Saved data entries
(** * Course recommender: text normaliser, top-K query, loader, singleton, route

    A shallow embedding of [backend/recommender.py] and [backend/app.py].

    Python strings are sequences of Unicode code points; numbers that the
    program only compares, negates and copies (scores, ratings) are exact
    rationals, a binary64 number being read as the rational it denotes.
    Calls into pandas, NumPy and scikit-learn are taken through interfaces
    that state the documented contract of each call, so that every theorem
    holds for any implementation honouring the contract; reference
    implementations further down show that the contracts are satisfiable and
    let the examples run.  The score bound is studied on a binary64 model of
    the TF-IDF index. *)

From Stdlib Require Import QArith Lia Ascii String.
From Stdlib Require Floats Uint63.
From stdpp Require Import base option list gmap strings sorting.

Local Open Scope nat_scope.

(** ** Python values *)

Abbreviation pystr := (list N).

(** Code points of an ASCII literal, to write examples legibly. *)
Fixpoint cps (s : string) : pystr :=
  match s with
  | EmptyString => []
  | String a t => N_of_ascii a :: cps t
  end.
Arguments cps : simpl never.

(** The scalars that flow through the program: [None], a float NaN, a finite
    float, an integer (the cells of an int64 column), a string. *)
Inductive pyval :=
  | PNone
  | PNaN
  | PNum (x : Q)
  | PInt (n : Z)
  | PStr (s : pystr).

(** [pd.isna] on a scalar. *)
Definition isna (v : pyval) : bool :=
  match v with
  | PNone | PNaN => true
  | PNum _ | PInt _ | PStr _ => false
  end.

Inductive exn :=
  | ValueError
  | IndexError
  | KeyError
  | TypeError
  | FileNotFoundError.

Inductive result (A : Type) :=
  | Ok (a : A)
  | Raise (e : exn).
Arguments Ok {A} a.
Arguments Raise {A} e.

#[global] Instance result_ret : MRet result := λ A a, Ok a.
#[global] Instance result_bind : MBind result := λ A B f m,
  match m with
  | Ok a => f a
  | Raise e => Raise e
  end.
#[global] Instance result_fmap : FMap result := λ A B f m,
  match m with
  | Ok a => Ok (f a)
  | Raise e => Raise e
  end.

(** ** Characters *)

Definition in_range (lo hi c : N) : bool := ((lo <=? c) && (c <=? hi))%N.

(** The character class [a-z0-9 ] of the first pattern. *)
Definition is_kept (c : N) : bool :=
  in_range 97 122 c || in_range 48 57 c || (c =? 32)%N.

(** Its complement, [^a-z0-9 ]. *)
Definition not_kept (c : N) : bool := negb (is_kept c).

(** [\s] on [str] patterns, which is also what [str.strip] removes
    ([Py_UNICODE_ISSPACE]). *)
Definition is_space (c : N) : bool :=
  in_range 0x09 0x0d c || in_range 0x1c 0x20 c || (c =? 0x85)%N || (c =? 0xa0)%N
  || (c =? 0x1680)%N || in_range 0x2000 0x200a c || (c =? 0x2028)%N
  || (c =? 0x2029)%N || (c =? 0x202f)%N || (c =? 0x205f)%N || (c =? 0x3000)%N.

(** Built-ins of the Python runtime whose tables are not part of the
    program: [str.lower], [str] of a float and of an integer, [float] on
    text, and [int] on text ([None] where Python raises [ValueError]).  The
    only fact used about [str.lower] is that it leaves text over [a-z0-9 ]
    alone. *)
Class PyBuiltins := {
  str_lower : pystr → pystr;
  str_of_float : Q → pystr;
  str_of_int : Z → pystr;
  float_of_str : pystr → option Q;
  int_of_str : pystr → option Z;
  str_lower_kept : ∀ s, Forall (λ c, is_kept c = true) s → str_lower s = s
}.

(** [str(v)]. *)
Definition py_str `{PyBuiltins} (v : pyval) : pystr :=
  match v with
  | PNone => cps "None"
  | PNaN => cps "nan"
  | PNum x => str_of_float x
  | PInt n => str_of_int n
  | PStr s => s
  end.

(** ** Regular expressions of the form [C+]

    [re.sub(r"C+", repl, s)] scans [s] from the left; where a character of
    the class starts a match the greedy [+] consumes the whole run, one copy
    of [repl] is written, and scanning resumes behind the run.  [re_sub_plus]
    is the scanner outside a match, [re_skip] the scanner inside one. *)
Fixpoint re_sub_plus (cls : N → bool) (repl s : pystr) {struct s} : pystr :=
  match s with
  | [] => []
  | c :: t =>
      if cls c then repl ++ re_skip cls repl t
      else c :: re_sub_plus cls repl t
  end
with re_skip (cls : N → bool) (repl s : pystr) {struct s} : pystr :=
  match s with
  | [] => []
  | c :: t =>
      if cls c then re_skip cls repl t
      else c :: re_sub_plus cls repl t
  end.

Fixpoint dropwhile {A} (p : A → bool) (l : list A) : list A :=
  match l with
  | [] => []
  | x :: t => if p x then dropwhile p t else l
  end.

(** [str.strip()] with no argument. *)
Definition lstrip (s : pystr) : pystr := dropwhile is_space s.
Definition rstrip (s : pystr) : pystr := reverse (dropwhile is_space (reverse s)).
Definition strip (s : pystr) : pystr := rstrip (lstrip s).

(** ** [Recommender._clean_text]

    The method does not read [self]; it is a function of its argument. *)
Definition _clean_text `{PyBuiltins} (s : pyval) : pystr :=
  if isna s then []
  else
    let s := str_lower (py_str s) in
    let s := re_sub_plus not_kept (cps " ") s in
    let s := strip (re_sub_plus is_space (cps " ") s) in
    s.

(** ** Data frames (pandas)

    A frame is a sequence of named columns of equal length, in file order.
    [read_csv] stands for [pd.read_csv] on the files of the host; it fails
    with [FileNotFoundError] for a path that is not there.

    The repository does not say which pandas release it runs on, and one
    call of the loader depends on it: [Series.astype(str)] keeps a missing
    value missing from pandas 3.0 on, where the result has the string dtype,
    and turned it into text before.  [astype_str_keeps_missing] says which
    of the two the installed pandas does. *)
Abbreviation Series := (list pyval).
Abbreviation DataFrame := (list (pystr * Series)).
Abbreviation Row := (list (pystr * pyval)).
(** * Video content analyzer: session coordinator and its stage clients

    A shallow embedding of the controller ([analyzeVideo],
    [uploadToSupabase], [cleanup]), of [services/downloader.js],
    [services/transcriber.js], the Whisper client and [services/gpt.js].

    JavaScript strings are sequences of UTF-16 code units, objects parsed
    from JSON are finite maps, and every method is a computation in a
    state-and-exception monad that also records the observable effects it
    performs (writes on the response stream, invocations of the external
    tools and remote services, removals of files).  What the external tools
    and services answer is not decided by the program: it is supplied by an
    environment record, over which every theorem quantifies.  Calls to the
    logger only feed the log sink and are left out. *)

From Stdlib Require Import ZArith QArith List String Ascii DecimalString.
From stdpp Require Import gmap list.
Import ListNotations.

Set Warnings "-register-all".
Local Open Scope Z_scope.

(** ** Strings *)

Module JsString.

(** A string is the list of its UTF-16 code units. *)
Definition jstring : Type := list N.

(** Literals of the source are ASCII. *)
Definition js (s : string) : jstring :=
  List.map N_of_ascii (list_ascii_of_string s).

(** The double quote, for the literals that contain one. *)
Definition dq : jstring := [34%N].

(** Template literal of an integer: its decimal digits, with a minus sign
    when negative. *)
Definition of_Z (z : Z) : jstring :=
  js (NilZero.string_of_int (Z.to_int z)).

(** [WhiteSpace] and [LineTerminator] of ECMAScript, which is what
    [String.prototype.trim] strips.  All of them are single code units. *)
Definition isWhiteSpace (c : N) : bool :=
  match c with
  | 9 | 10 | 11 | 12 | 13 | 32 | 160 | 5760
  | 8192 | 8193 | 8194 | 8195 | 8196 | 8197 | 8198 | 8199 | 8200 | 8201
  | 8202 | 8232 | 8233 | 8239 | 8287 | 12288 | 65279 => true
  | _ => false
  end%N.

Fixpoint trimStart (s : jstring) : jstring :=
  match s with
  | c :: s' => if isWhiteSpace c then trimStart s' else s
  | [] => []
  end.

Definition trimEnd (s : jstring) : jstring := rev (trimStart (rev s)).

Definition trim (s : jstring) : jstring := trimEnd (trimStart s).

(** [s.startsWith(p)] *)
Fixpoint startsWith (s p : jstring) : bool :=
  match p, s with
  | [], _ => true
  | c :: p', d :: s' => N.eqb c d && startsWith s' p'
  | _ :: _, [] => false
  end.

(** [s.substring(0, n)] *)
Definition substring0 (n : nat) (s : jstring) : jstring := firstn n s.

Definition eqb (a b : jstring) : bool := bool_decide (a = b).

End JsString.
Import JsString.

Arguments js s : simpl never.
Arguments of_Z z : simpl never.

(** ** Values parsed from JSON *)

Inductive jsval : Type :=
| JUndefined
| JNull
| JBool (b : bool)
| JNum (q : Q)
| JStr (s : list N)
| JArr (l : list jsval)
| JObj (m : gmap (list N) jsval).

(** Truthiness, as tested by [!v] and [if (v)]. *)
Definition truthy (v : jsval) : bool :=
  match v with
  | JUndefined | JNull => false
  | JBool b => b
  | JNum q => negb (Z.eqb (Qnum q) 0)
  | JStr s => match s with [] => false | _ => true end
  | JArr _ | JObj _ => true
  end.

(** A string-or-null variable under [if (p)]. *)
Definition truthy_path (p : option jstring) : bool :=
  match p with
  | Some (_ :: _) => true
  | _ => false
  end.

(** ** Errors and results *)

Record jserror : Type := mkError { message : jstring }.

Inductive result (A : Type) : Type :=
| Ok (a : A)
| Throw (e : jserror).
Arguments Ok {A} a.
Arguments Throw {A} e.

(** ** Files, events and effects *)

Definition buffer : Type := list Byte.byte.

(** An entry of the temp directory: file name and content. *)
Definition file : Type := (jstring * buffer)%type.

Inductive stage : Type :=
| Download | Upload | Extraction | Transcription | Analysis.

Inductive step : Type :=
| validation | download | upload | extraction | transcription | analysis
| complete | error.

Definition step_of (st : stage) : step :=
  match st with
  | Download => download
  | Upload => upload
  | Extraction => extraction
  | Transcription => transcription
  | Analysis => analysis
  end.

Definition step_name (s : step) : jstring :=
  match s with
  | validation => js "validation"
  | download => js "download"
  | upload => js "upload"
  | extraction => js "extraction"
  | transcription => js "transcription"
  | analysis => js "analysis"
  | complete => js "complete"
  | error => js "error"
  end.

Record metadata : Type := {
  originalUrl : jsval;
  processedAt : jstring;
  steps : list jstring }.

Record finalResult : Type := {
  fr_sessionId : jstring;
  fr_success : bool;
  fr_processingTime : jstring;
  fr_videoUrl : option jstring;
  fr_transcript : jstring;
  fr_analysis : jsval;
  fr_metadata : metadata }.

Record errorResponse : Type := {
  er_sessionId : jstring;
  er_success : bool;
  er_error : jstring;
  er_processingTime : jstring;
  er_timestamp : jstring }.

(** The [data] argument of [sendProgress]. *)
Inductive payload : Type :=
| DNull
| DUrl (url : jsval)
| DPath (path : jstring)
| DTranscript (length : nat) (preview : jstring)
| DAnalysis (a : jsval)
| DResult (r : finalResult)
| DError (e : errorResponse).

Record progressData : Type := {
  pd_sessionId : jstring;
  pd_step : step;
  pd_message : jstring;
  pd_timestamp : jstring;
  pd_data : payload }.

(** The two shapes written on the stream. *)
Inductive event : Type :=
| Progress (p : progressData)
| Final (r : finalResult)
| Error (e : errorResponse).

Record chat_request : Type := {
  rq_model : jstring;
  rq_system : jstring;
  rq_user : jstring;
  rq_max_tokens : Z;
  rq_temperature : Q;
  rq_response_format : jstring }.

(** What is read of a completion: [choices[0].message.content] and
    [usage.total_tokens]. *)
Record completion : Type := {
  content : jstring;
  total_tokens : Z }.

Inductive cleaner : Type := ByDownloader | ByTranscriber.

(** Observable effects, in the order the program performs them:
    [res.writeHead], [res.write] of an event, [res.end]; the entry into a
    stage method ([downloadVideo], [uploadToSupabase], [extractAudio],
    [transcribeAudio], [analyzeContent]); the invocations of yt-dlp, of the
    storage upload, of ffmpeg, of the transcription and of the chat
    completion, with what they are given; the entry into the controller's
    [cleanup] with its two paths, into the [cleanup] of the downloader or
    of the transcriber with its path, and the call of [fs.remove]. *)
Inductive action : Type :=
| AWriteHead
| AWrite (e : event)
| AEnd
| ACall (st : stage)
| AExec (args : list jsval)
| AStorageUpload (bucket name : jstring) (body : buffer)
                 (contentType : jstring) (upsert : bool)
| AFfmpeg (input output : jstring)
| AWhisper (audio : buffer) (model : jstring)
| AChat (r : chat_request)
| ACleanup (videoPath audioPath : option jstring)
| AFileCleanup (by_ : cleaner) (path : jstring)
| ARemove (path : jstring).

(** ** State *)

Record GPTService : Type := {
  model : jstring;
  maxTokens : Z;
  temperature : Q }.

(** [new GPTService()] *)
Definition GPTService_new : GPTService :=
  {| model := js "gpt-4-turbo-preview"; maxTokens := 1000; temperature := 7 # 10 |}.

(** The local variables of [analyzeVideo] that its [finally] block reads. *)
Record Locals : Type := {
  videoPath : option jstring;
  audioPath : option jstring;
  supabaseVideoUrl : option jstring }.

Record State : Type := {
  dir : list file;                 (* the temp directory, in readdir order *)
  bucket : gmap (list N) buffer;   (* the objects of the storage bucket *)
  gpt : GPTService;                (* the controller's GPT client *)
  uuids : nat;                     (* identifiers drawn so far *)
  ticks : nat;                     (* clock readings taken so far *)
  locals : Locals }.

• _YOUR ASSIGNMENT_
Send back the lines of the records word for word, from the very first through the line containing "implementations further down".

• _YOUR SOLUTION_
(** * Course recommender: text normaliser, top-K query, loader, singleton, route

    A shallow embedding of [backend/recommender.py] and [backend/app.py].

    Python strings are sequences of Unicode code points; numbers that the
    program only compares, negates and copies (scores, ratings) are exact
    rationals, a binary64 number being read as the rational it denotes.
    Calls into pandas, NumPy and scikit-learn are taken through interfaces
    that state the documented contract of each call, so that every theorem
    holds for any implementation honouring the contract; reference
    implementations further down show that the contracts are satisfiable and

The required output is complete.